* YOUR ASSIGNMENT: Wherever a line in the records contains the word "Hcls", return that line.

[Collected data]

**********

(** ** Abstract specification of snapshot isolation

    A reader's view is determined by the fates at the instant its snapshot was
    taken: it sees its own writes and the writes of exactly the transactions
    that had committed by then. *)

Definition spec_sees (f : gmap Z Fate) (owner t : Z) : bool :=
  (t =? owner) || bool_decide (f !! t = Some FCommitted).

Definition spec_visible (f : gmap Z Fate) (owner creator deleter : Z) : bool :=
  spec_sees f owner creator &&
  ((deleter =? TX_ID_INVALID) || negb (spec_sees f owner deleter)).

(** A snapshot taken in [m] classifies every id other than its own by the fates
    of [m], for ever after. *)
Lemma snapshot_classifies m m' xn xm o t :
  inv m -> rtc step m m' ->
  (forall x, x ∈ st_active (shared m) -> xn <= x) -> xn <= next m ->
  next m <= xm <= next m + 1 -> (t = next m -> xm = next m) -> 1 <= t ->
  txid_committed_before_snapshot
    (with_aborted (snapshot_new xn xm (st_active (shared m)) o))
    (st_aborted (shared m')) t false
  = bool_decide (fate m !! t = Some FCommitted).
Proof.
  intros Hm Hsteps Hxn Hxn' Hxm Hne Hpos.
  apply eq_bool_prop_intro. rewrite bool_decide_spec, !Is_true_true.
  rewrite committed_before_spec by (apply snapshot_new_ok || unfold TX_ID_INVALID; lia).
  cbn [with_aborted snapshot_new aborted xmin xmax active].
  rewrite merge_sort_Permutation. split.
  - intros [Hlog Hwhen]. specialize (Hlog eq_refl).
    assert (t ∉ st_active (shared m)) as Hnact.
    { intros Hin. specialize (Hxn t Hin). destruct Hwhen; [lia|tauto]. }
    assert (is_Some (fate m !! t)) as [[] Hf].
    { apply (inv_issued m Hm). destruct Hwhen; [lia|]. lia. }
    + exfalso. by apply Hnact, (inv_active m Hm).
    + done.
    + exfalso. apply Hlog. apply (aborted_log_grows m m' Hsteps). by apply (inv_log m Hm).
  - intros Hf. split.
    + intros _ Hlog. apply (inv_log m' (inv_rtc m m' Hm Hsteps)) in Hlog.
      rewrite (fate_committed_stable m m' t Hm Hsteps Hf) in Hlog. done.
    + right. assert (is_Some (fate m !! t)) as Hs by eauto.
      apply (inv_issued m Hm) in Hs. split; [lia|]. by apply (inv_decided m Hm).
Qed.

Lemma first_active_le_next m d :
  inv m -> next m <= d -> (st_active (shared m) = [] -> d = next m) ->
  first_active (st_active (shared m)) d <= next m.
Proof.
  intros Hm Hd He. pose proof (inv_range m Hm) as Hr. unfold first_active.
  destruct (st_active (shared m)); [rewrite He; [lia|done]|]. inversion Hr; lia.
Qed.

(** ** Executable scheduler

    Events name the step a scheduler picks; [run] executes a schedule. *)

Inductive Event :=
| EvBegin | EvCommit (t : Z) | EvLogAbort (t : Z) | EvAbortRemove (t : Z)
| EvAdvance (i : nat).

Definition exec (e : Event) (m : Machine) : option Machine :=
  match e with
  | EvBegin =>
      if next m + 1 <? 2 ^ 64 then
        let '((t, _), st') := begin_tx (shared m) in
        Some (mkMachine st' (pending m) (<[t := FActive]> (fate m)))
      else None
  | EvCommit t =>
      if decide (fate m !! t = Some FActive) then
        let '(st', c) := remove_active_locked (shared m) t in
        Some (mkMachine st' (c :: pending m) (<[t := FCommitted]> (fate m)))
      else None
  | EvLogAbort t =>
      if decide (fate m !! t = Some FActive) then
        Some (mkMachine (log_abort (shared m) t) (pending m) (<[t := FAborted]> (fate m)))
      else None
  | EvAbortRemove t =>
      if decide (fate m !! t = Some FAborted) then
        let '(st', c) := remove_active_locked (shared m) t in
        Some (mkMachine st' (c :: pending m) (fate m))
      else None
  | EvAdvance i =>
      match pending m !! i with
      | Some c => Some (mkMachine (advance_xmin (shared m) c)
                                  (take i (pending m) ++ drop (S i) (pending m)) (fate m))
      | None => None
      end
  end.

Fixpoint run (es : list Event) (m : Machine) : option Machine :=
  match es with
  | [] => Some m
  | e :: es' => match exec e m with Some m' => run es' m' | None => None end
  end.

Lemma exec_sound e m m' : exec e m = Some m' -> step m m'.
Proof.
  destruct e as [|t|t|t|i]; simpl.
  - destruct (Z.ltb_spec (next m + 1) (2 ^ 64)); [|done].
    destruct (begin_tx (shared m)) as [[t s] st'] eqn:E. intros [= <-]. by econstructor.
  - case_decide; [|done]. intros [= <-]. by econstructor.
  - case_decide; [|done]. intros [= <-]. by econstructor.
  - case_decide; [|done]. intros [= <-]. by econstructor.
  - destruct (pending m !! i) as [c|] eqn:E; [|done]. intros [= <-].
    apply step_advance. symmetry. by apply take_drop_middle.
Qed.

Lemma run_sound es m m' : run es m = Some m' -> rtc step m m'.
Proof.
  revert m. induction es as [|e es IH]; intros m; simpl; [intros [= ->]; done|].
  destruct (exec e m) as [m1|] eqn:E; [|done]. intros H.
  eapply rtc_l; [by apply exec_sound in E|auto].
Qed.

(** The outcome of a schedule from the initial state. *)
Definition after (es : list Event) : Machine := default machine_init (run es machine_init).

Lemma after_reachable es : is_Some (run es machine_init) -> rtc step machine_init (after es).
Proof. intros [m E]. unfold after. rewrite E. simpl. by eapply run_sound. Qed.

(** C3 (snapshot isolation, refinement).  Take any reachable state [m] of the
    interleaved machine, begin a transaction there, and let every other thread
    run on arbitrarily to [m'].  For every row version whose committed hint bits
    are unset, the visibility test of the code then equals the specification
    evaluated at the *begin* instant: own writes and transactions committed
    before the snapshot are seen, everything else is not - in particular aborted
    creators stay invisible and no later commit leaks in.  With a hint bit set
    this fails: see [committed_hint_breaks_isolation]. *)
Theorem snapshot_refines_spec (m m1 m' : Machine) (txid : Z) (snap : Snapshot)
    (st1 : GlobalTxState) (creator deleter : Z) :
  rtc step machine_init m -> next m + 1 < 2 ^ 64 ->
  begin_tx (shared m) = ((txid, snap), st1) ->
  m1 = mkMachine st1 (pending m) (<[txid := FActive]> (fate m)) ->
  rtc step m1 m' ->
  1 <= creator -> 0 <= deleter ->
  is_visible snap (st_aborted (shared m')) creator deleter false false
  = spec_visible (fate m) txid creator deleter.
Proof.
  intros Hreach Hov Hb -> Hsteps Hc Hd. pose proof (inv_reachable m Hreach) as Hm.
  pose proof (begin_tx_eq (shared m) (proj1 (inv_next m Hm)) Hov) as Hbe. cbv zeta in Hbe.
  assert (rtc step m m') as Hall.
  { eapply rtc_l; [|exact Hsteps]. by econstructor. }
  rewrite Hb in Hbe. fold (next m) in Hbe. injection Hbe as -> -> ->.
  pose proof (first_active_least (st_active (shared m)) (next m) (inv_sorted m Hm)) as Hf.
  pose proof (first_active_le_next m (next m) Hm ltac:(lia) ltac:(done)) as Hf'.
  rewrite Forall_forall in Hf.
  set (snap := with_aborted _).
  assert (forall t, 1 <= t -> t ≠ next m ->
    txid_committed_before_snapshot snap (st_aborted (shared m')) t false
    = bool_decide (fate m !! t = Some FCommitted)) as Hcls.
  { intros t H1 H2. apply (snapshot_classifies m m'); auto; lia. }
  assert (owner_txid snap = next m) as Ho by done.
  clearbody snap.
  unfold is_visible, spec_visible, spec_sees. rewrite Ho.
  assert (fate m !! next m = None) as Hfresh.
  { apply eq_None_not_Some. rewrite (inv_issued m Hm). lia. }
  destruct (Z.eqb_spec creator (next m)) as [->|Hcn].
  - rewrite andb_false_r. simpl.
    destruct (Z.eqb_spec deleter TX_ID_INVALID); [done|]. simpl.
    destruct (Z.eqb_spec deleter (next m)) as [->|Hdn]; [done|]. simpl.
    rewrite Hcls; [done| |done]. unfold TX_ID_INVALID in *. lia.
  - rewrite Hcls by done. rewrite andb_true_r. simpl.
    destruct (bool_decide (fate m !! creator = Some FCommitted)); simpl; [|done].
    destruct (Z.eqb_spec deleter TX_ID_INVALID); [done|]. simpl.
    destruct (Z.eqb_spec deleter (next m)) as [->|Hdn]; [done|]. simpl.
    rewrite Hcls; [done| |done]. unfold TX_ID_INVALID in *. lia.
Qed.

**********

* WRITTEN RESPONSE:
    = bool_decide (fate m !! t = Some FCommitted)) as Hcls.
    rewrite Hcls; [done| |done]. unfold TX_ID_INVALID in *. lia.
  - rewrite Hcls by done. rewrite andb_true_r. simpl.
    rewrite Hcls; [done| |done]. unfold TX_ID_INVALID in *. lia.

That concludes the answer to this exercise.